Outpatient and inpatients have complementary contributions, in order to prevent the emergence of three-level hospital outpatient siphon slow disease patients, in the process of replacement of the rights and interests of individual accounts of workers' medical insurance, it is recommended that the enterprise contribution part be transferred out for the establishment of community medical co-ordination, the individual account funds of employees can be used for family mutual assistance to pay the expenses of community medical treatment, so as to achieve a reasonable distribution of medical insurance fund expenditure between three-level hospitals and community hospitals.
, the government's decision-making authority should be regulated in accordance with the law, and no policy beyond the scope of the list authorization should be issued without approval, especially not to set the reimbursement ratio according to age.
, for example, Japan has even specifically increased the proportion of patients who pay out-of-the-way in order to prevent the problem of elderly patients relying on ventilator "presses" after brain death.
, in the formulation of treatment list must go through scientific demonstration, strict set the scope and standards of payment, to correct the problem of inadequate and excessive protection.
3. In implementing the annual total annual budget of the health insurance fund, the health insurance budget system and the fund's long-term balance mechanism should, first, scientifically formulate and pre-publish the total budget, payment standards, evaluation indicators and the proportion of advance funds, and create conditions for hospitals to carry out budget and cost accounting work, and second, to formulate and improve multi-composite medical insurance according to the behavior of general practitioners, specialists and medical experts. Payment methods (see Table 2), effectively play the role of compensation and incentives for medical insurance payments, third, to explore the establishment of medical association payment methods, the grass-roots close-knit corporate medical associations should do a good job of head budget and health assessment work (Jinhua, Shenzhen and other places have done micro-budget to individuals), loose-type professionals alliance should actively explore the payment methods of intensive inter-hospital DRG.

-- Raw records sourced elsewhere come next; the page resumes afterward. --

Lemma banks_cmd fds s : let c := cmd (fold_left bank_fd fds s) in rx c = rx (cmd s) /\ clip_in c = clip_in (cmd s) /\
  window_established c = window_established (cmd s) /\ client_fd (fold_left bank_fd fds s) = client_fd s.
Proof.
  apply (fold_left_inv (fun s' => rx (cmd s') = rx (cmd s) /\ clip_in (cmd s') = clip_in (cmd s) /\
    window_established (cmd s') = window_established (cmd s) /\ client_fd s' = client_fd s)); [done|].
  intros s1 fd H. unfold bank_fd. by case_if.
Qed.

(** The command is handed over: its descriptor leaves the bank and is
    accounted for by the handler. *)
Lemma sound_resume s s1 s2 s3 x :
  sound s s1 x -> sound (set_rx s1 [] (-1)) s2 [] -> sound s2 s3 (fdl (rxfd (cmd s1))) -> sound s s3 x.
Proof.
  intros [H1 H2 H3] G F. destruct (sound_trans _ _ _ _ _ G F) as [E1 E2 E3]. constructor; [done| |].
  - rewrite <- H2, E2. unfold total, bank, conn, fdl, set_rx. cbn [set_cm closed cmd rxfd client_fd].
    solve_Permutation.
  - apply (keep_trans s s1); [done|]. apply (keep_trans s1 (set_rx s1 [] (-1))); [by apply keep_of|done].
Qed.

Lemma good_rx s b fd : good s -> good (set_rx s b fd).
Proof. intros H. apply (good_of s); try done. apply base_set_cm, H. Qed.

(** What the kernel's [recvmsg] returns: bytes, descriptors, and no descriptor
    without a byte. *)
Definition kernel_ok (ins : nat -> recv) : Prop :=
  forall i bs fds tr, ins i = Data bs fds tr -> Forall byte bs /\ Forall (fun fd => 0 <= fd) fds /\ (bs = [] -> fds = []).

Definition fds_of (r : recv) : list Z := match r with Data _ fds _ => fds | _ => [] end.
Definition given (ins : nat -> recv) (i j : nat) : list Z := flat_map (fun k => fds_of (ins k)) (List.seq i (j - i)).

Lemma given_S ins i j : (i < j)%nat -> given ins i j = fds_of (ins i) ++ given ins (S i) j.
Proof. intros. unfold given. by replace (j - i)%nat with (S (j - S i)) by lia. Qed.
Lemma given_1 ins i : given ins i (S i) = fds_of (ins i).
Proof. rewrite given_S by lia. unfold given. by rewrite Nat.sub_diag, app_nil_r. Qed.

(** No client, no banked descriptor. *)
Definition quiet (s : st) : Prop := client_fd s < 0 -> rxfd (cmd s) = -1.

Record read_ok (cfg : config) (en : env) (ins : nat -> recv) (i n : nat) (budget : Z) (s : st)
    (r : st * list effect * list Z * nat) : Prop := {
  ro_sound : sound s (fst (fst (fst r))) (snd (fst r));
  ro_took : snd (fst r) = given ins i (snd r);
  ro_calls : (i <= snd r <= i + n)%nat;
  ro_reading : reading (cmd (fst (fst (fst r))));
  ro_quiet : quiet (fst (fst (fst r)));
  ro_eff : Forall (eff_ok cfg en (caps (se s))) (snd (fst (fst r)));
  ro_few : Z.of_nat (length (snd (fst (fst r)))) <= 2 * budget;
  ro_win : (resizes (snd (fst (fst r))) + Nat.b2n (window_established (cmd s)) <= 1)%nat /\
           (client_fd (fst (fst (fst r))) < 0 \/
            (resizes (snd (fst (fst r))) + Nat.b2n (window_established (cmd s)))%nat =
              Nat.b2n (window_established (cmd (fst (fst (fst r))))))
}.

(** The loop stops here, with no command run since [s]. *)
Lemma read_stop cfg en ins i n budget s s' fds :
  (n <> 0)%nat -> 0 <= budget -> sound s s' fds -> fds = fds_of (ins i) -> reading (cmd s') -> quiet s' ->
  (client_fd s' < 0 \/ window_established (cmd s') = window_established (cmd s)) ->
  read_ok cfg en ins i n budget s (s', [], fds, S i).
Proof.
  intros Hn Hb Hs Ef Hr Hq Hw. constructor; cbn [fst snd]; try done; [by rewrite given_1|lia|simpl; lia|].
  split; [destruct (window_established (cmd s)); simpl; lia|]. destruct Hw as [Hw|Hw]; [by left|right]. by rewrite Hw.
Qed.

(** More to read: the rest of the loop from [s1], with the effects [es] so far. *)
Lemma read_more cfg en ins i n budget k s s1 es s2 es2 took j :
  sound s s1 (fds_of (ins i)) -> Forall (eff_ok cfg en (caps (se s))) es -> Z.of_nat (length es) <= 2 * (budget - k) ->
  win_ok s (s1, es) -> (client_fd s1 < 0 -> es2 = [] /\ client_fd s2 < 0) ->
  read_ok cfg en ins (S i) n k s1 (s2, es2, took, j) ->
  read_ok cfg en ins i (S n) budget s (s2, es ++ es2, fds_of (ins i) ++ took, j).
Proof.
  intros Hs He Hn Hw Hgone [R1 R2 R3 R4 Rq R5 R6 R7]. cbn [fst snd] in *. constructor; cbn [fst snd]; try done.
  - by apply (sound_trans s s1).
  - by rewrite R2, <- given_S by lia.
  - lia.
  - apply Forall_app_2; [done|]. by rewrite (kp_caps _ _ (s_keep _ _ _ Hs)) in R5.
  - rewrite length_app. lia.
  - assert (resizes (es ++ es2) = (resizes es + resizes es2)%nat) as -> by (unfold resizes; by rewrite filter_app, length_app).
    destruct Hw as [[W1 W2]|(W1 & W2 & W3)]; cbn [fst snd] in *.
    + rewrite W1. destruct (Z.ltb_spec (client_fd s1) 0) as [Hc|Hc].
      * destruct (Hgone Hc) as [-> Hc2]. split; [|by left]. destruct (window_established (cmd s)); simpl; lia.
      * destruct W2 as [W2|W2]; [lia|]. by rewrite <- W2.
    + rewrite W1, W2. rewrite W3 in R7. simpl in R7. destruct R7 as [R7 R8]. split; [simpl; lia|].
      destruct R8 as [R8|R8]; [by left|right]. rewrite <- R8. simpl. lia.
Qed.
(* ===== verification/Broker.v ===== *)
(** * Broker: the whole presentation broker

    The event loop of [src/broker/nvkvm_broker.c] over the sink of [BrokerSink]
    and the commands of [BrokerCmd]: any sequence of display events, of
    connections, of flushes, and of reads from a client that sends what it
    likes.  The theorems are about every state such a sequence reaches. *)
From S2P Require Import Prelude Bytes BrokerUtf8 BrokerTx BrokerSink BrokerDesc BrokerCmd.
Import Tx Sink Desc BCmd.

Module Broker.

(** ** Events *)
Inductive bevent := Ev (e : event) | Readable (en : env) (ins : nat -> recv).

Definition bstep (cfg : config) (dsp : display) (s : st) (e : bevent) : st :=
  match e with
  | Ev e => step cfg dsp s e
  | Readable en ins =>
      match nb_sink_readable cfg dsp en ins s with Some (s', _, _, _) => s' | None => s end
  end.

Definition brun (cfg : config) (dsp : display) (s : st) (tr : list bevent) : st := fold_left (bstep cfg dsp) tr s.

Definition bev_ok (e : bevent) : Prop :=
  match e with Ev e => ev_ok e | Readable _ ins => kernel_ok ins end.

(** The descriptors an event hands to the broker. *)
Definition handed (cfg : config) (dsp : display) (s : st) (e : bevent) : list Z :=
  match e with
  | Ev (Sink.Accept fd _) => [fd]
  | Ev _ => []
  | Readable en ins =>
      match nb_sink_readable cfg dsp en ins s with Some (_, _, _, j) => given ins 0 j | None => [] end
  end.

Fixpoint all_handed (cfg : config) (dsp : display) (s : st) (tr : list bevent) : list Z :=
  match tr with [] => [] | e :: r => handed cfg dsp s e ++ all_handed cfg dsp (bstep cfg dsp s e) r end.

(** ** The descriptors and the read buffer through the display's events *)
Definition same_io (c c' : cmds) : Prop :=
  rx c' = rx c /\ rxfd c' = rxfd c /\ clip_in c' = clip_in c.

Record hold (s s' : st) (x : list Z) : Prop := {
  h_total : total s' ≡ₚ total s ++ x;
  h_cmd : (same_io (cmd s) (cmd s') /\ client_fd s' = client_fd s) \/ same_io cmds0 (cmd s')
}.

Lemma hold_refl s : hold s s [].
Proof. constructor; [by rewrite app_nil_r|by left]. Qed.

Lemma hold_then s s1 s2 x : hold s s1 x -> hold s1 s2 [] -> hold s s2 x.
Proof.
  intros [H1 H2] [G1 G2]. constructor; [by rewrite G1, app_nil_r|].
  destruct G2 as [[(E1 & E2 & E3) E4]|G2]; [|by right].
  destruct H2 as [[(F1 & F2 & F3) F4]|(F1 & F2 & F3)]; [left|right]; unfold same_io; by rewrite E1, E2, E3, ?E4, F1, F2, F3.
Qed.

Lemma hold_of s s1 s2 x :
  hold s s1 x -> cmd s2 = cmd s1 -> closed s2 = closed s1 -> client_fd s2 = client_fd s1 -> hold s s2 x.
Proof.
  intros [H1 H2] E1 E2 E3. constructor; [|by rewrite E1, E3].
  unfold total, bank, conn in *. by rewrite E1, E2, E3.
Qed.

Lemma hold_detach dsp s s1 x : hold s s1 x -> hold s (nb_sink_detach dsp s1) x.
Proof.
  intros H. apply (hold_then s s1); [done|]. constructor; [by rewrite total_detach, app_nil_r|].
  unfold nb_sink_detach. case_if; [by left|right]. unfold nb_client_state_reset. by case_if.
Qed.

Lemma hold_emit dsp s s1 ty a b w0 w1 x : hold s s1 x -> hold s (nb_emit dsp s1 ty a b w0 w1) x.
Proof.
  intros H. destruct (emit_spec dsp s1 ty a b w0 w1) as [[_ ->]|[(_ & r & ->)|(Hf & r & ->)]]; [done| |].
  - by apply (hold_of s s1).
  - apply hold_detach. by apply (hold_of s s1).
Qed.

Lemma hold_flush ans s s1 x : hold s s1 x -> hold s (fst (nb_sink_flush ans s1)) x.
Proof.
  intros H. unfold nb_sink_flush. case_if; [done|]. destruct (flush ans (ring s1)) as [[r bs] e].
  by apply (hold_of s s1).
Qed.

Create HintDb hold.
#[local] Hint Resolve hold_refl hold_emit hold_flush hold_detach : hold.

Lemma hold_x11 dsp s s1 on x : hold s s1 x -> hold s (fst (x11_set_grab dsp s1 on)) x.
Proof. intros H. unfold x11_set_grab. repeat case_if; by apply (hold_of s s1). Qed.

In summary, the 14th Five-Year Plan period should establish a comprehensive governance mechanism combining regional macro-control, mid-view incentive of medical insurance payments and micro-evaluation of pharmaceutical institutions, realize the reasonable distribution of all kinds of payments through incentive compatible, and establish a long-term balance of payments mechanism on the basis of improving the efficiency of the use of medical insurance funds.